In 1810, the American Board of Commissioners for Foreign Missions was founded in Boston and established the Bebek Seminary outside Constantinople (now Istanbul) in 1840. In 1862, it was transferred to Merzifon, and in 1886, the Anatolia College of Mersovan was founded as a theological seminary for adults, with Charles Tracy as president. The students were principally Greek and Armenian, most coming from outside of Merzifon and boarding at the school, while the faculty was Greek, Armenian, and American. Enrollment soon reached 115 students. In 1893, the girls' school was founded.

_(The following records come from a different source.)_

(** * ChainFlow AI Sheets: the chain executor and its generation adapters

    A shallow embedding of the spreadsheet logic of [App] (cell updates,
    [executeGeneration], the cell and column/row handlers) and of
    [services/llmService.ts] ([generateLocal], [generateGemini],
    [generateContent]), followed by the properties of the specification.

    Conventions.
    - A JavaScript string is its sequence of UTF-16 code units.
    - [undefined] is [None]; an optional property is an [option].
    - React state ([headers], [rows], [settings]) is threaded explicitly.
      A [setRows(prev => f prev)] is the application of [f] to the store:
      React applies queued functional updates in the order they were queued.
    - An [async] function is split at its [await]: the part that runs
      synchronously, and the continuation that runs when the awaited
      promise settles. *)

From Stdlib Require Import NArith ZArith String Ascii PrimFloat.
From stdpp Require Import base tactics decidable option numbers list.

Open Scope list_scope.

(** ** JavaScript strings *)

Abbreviation jsstring := (list N).

(** A literal of the source text, as code units. *)
Definition lit (s : string) : jsstring :=
  (fun a => N_of_ascii a) <$> list_ascii_of_string s.

(** ECMAScript [WhiteSpace] and [LineTerminator] code points, the ones
    [String.prototype.trim] strips. *)
Definition whiteSpaceCodes : list N :=
  [0x0009; 0x000A; 0x000B; 0x000C; 0x000D; 0x0020; 0x00A0; 0x1680;
   0x2028; 0x2029; 0x202F; 0x205F; 0x3000; 0xFEFF]%N.

Definition isWhiteSpace (c : N) : bool :=
  existsb (N.eqb c) whiteSpaceCodes || ((0x2000 <=? c)%N && (c <=? 0x200A)%N).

In 1920, enrollment stood at 218 students, with an equal number in the girls' school and the campus consisted of more than 40 New England style buildings. Anatolia included a kindergarten, a school for the deaf, high schools for boys and girls, a college-level program, a theological seminary, one of the largest hospitals in Asia Minor, and an orphanage for 2000 orphans.

With help from Eleftherios Venizelos, Anatolia reopened in Thessaloniki in 1924, renting buildings in Harilaou, with 13 students, mostly refugees. Enrollment soon reached 157, while the Mission School for Girls in Thessaloniki became part of Anatolia College Anatolia in 1927. In 1934 the school moved to the newly constructed campus above the city near the village of Pylaia, on the lower slopes of Mt. Hortiatis.

When Greece entered World War II upon the Italian invasion in 1940, the school closed and the campus was used as military hospital. When Germany invaded Greece the campus was taken over by the Germans as general headquarters for the Balkans. The surrender documentations of Greece were signed in the school's main building, Macedonia Hall. In 1944-45 the campus was occupied by the British Army (the last units would not leave until 1949).

At the end of the war Anatolia reopened, as repair of the damaged campus proceeded. The girls' school was moved into temporary quarters on the Anatolia campus after its building on Allatini Street burned. For a number of years the schools remained separate, but co-education was completed by the end of the 1980s. However, the two schools are still administrated by different Deans. The I.B. school, was established in 1998. A school for management assistants was established in 1964 and closed early in the 21st Century.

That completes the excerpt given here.